> [WHAT YOU WILL DO] When the line containing "assign_ones mask' idx'" appears in the entries below, begin printing there and stop after the line containing "col_indices = argsorted[:, -top_n:].reshape(-1)"; print each of those lines exactly and no other line.
* * * *
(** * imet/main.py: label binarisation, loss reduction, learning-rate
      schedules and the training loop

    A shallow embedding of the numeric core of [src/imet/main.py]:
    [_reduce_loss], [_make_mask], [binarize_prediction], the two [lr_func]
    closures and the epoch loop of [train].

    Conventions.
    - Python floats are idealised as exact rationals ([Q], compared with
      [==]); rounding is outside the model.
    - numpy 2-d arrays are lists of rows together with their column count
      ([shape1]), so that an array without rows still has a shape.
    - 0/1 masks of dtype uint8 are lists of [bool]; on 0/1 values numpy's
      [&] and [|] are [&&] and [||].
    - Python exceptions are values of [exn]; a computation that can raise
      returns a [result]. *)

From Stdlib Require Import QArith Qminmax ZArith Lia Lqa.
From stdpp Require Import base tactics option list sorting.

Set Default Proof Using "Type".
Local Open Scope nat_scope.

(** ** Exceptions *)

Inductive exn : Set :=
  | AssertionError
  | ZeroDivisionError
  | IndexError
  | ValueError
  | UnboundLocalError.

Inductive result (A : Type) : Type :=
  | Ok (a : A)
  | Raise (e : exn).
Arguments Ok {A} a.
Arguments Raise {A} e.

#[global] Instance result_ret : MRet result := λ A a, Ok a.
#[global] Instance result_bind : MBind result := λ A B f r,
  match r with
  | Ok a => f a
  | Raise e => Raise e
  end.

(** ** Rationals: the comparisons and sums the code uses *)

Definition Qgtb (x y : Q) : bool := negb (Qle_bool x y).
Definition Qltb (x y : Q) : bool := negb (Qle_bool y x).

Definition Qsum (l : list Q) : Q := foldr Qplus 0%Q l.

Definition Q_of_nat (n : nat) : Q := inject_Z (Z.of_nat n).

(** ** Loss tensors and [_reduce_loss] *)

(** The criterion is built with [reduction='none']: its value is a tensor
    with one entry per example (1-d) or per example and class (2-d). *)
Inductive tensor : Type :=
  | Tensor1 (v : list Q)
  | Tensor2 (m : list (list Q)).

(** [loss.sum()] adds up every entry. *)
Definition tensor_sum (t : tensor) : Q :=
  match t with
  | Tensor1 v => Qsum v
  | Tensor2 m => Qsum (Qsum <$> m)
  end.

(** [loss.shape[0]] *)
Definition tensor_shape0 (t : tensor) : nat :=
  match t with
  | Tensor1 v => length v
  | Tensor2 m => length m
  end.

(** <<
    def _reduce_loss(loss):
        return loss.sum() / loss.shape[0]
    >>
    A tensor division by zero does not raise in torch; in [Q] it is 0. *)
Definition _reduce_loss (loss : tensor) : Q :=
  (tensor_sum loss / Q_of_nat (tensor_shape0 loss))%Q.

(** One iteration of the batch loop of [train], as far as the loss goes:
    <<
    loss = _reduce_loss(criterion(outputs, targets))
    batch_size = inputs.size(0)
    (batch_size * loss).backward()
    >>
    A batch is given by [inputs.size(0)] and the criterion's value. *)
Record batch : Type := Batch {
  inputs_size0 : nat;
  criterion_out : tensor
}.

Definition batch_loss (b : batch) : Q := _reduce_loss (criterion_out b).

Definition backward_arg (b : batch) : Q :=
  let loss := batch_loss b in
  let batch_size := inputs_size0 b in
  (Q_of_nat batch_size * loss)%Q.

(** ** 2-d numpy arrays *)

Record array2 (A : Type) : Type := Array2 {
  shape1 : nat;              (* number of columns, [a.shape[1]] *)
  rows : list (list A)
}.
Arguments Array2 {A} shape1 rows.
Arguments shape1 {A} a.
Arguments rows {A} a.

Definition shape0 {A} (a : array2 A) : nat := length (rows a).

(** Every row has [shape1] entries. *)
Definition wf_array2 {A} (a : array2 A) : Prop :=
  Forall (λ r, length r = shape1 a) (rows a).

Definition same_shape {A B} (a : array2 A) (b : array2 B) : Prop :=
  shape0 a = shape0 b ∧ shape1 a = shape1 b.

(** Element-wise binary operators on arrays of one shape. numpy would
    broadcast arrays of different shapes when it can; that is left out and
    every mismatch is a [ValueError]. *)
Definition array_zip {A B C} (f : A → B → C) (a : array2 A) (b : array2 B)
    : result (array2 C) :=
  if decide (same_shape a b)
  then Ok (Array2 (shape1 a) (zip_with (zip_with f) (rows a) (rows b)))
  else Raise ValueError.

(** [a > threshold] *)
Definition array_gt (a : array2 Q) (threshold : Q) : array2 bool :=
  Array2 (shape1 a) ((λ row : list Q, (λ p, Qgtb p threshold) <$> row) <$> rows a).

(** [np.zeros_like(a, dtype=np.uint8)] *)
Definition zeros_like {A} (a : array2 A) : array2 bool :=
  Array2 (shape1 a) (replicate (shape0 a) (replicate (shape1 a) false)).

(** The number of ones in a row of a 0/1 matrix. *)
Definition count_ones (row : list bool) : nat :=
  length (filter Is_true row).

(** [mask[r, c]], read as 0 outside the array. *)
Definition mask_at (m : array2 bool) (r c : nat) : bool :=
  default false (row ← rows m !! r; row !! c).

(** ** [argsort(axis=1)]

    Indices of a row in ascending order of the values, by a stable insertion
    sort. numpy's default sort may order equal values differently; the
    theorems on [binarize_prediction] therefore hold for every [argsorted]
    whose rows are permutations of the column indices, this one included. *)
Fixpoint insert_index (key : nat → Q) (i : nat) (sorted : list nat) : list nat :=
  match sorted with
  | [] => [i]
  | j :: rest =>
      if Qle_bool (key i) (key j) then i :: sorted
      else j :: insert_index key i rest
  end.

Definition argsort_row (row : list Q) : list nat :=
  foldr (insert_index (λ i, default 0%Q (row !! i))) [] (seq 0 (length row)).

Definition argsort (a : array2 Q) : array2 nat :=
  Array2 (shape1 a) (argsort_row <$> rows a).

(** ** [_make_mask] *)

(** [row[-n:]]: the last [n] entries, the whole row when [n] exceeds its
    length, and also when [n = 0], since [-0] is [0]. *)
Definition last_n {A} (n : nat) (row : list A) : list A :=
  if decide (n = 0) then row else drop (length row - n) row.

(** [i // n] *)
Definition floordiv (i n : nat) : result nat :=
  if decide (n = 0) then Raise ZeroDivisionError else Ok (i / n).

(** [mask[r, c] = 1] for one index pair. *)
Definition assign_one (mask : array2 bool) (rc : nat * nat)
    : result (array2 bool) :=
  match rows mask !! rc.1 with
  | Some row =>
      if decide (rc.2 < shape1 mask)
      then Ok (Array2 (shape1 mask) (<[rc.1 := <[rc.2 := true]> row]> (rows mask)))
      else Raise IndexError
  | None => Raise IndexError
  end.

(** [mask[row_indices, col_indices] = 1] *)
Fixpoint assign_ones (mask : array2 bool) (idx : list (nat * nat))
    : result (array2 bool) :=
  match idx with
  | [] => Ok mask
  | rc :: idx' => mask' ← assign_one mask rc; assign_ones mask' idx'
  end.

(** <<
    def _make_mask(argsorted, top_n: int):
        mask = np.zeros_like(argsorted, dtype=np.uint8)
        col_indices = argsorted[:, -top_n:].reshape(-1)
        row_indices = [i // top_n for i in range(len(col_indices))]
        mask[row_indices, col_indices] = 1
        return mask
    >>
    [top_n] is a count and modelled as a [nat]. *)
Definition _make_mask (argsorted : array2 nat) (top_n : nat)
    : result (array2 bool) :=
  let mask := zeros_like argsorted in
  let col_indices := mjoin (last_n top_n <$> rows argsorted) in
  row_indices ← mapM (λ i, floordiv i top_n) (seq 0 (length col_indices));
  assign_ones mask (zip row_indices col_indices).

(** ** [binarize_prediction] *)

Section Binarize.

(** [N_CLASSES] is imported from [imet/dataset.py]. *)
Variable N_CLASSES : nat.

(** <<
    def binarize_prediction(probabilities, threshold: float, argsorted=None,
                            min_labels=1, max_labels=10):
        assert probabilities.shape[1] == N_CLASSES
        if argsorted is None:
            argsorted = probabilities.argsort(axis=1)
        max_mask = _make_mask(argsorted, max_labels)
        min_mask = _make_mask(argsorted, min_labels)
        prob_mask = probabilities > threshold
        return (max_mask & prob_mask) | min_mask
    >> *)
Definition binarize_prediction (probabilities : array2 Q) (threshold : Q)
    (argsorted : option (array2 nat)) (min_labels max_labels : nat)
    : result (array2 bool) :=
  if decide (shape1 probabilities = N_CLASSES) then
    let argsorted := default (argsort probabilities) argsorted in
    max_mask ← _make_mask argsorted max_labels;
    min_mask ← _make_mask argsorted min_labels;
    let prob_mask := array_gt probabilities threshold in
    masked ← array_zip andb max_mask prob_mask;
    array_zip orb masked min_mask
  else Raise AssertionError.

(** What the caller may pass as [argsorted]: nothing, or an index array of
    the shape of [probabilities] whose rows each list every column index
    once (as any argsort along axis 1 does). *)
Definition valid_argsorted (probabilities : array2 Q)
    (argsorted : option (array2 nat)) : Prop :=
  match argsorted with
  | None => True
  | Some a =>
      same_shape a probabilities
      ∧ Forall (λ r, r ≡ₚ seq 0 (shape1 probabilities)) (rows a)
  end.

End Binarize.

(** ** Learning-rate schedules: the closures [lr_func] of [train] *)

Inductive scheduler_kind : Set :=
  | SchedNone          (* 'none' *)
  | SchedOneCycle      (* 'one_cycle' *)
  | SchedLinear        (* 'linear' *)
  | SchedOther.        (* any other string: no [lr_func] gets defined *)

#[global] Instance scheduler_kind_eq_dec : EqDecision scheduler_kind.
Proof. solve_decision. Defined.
* * * *
> [TASK RESPONSE]
  | rc :: idx' => mask' ← assign_one mask rc; assign_ones mask' idx'
  end.

(** <<
    def _make_mask(argsorted, top_n: int):
        mask = np.zeros_like(argsorted, dtype=np.uint8)
        col_indices = argsorted[:, -top_n:].reshape(-1)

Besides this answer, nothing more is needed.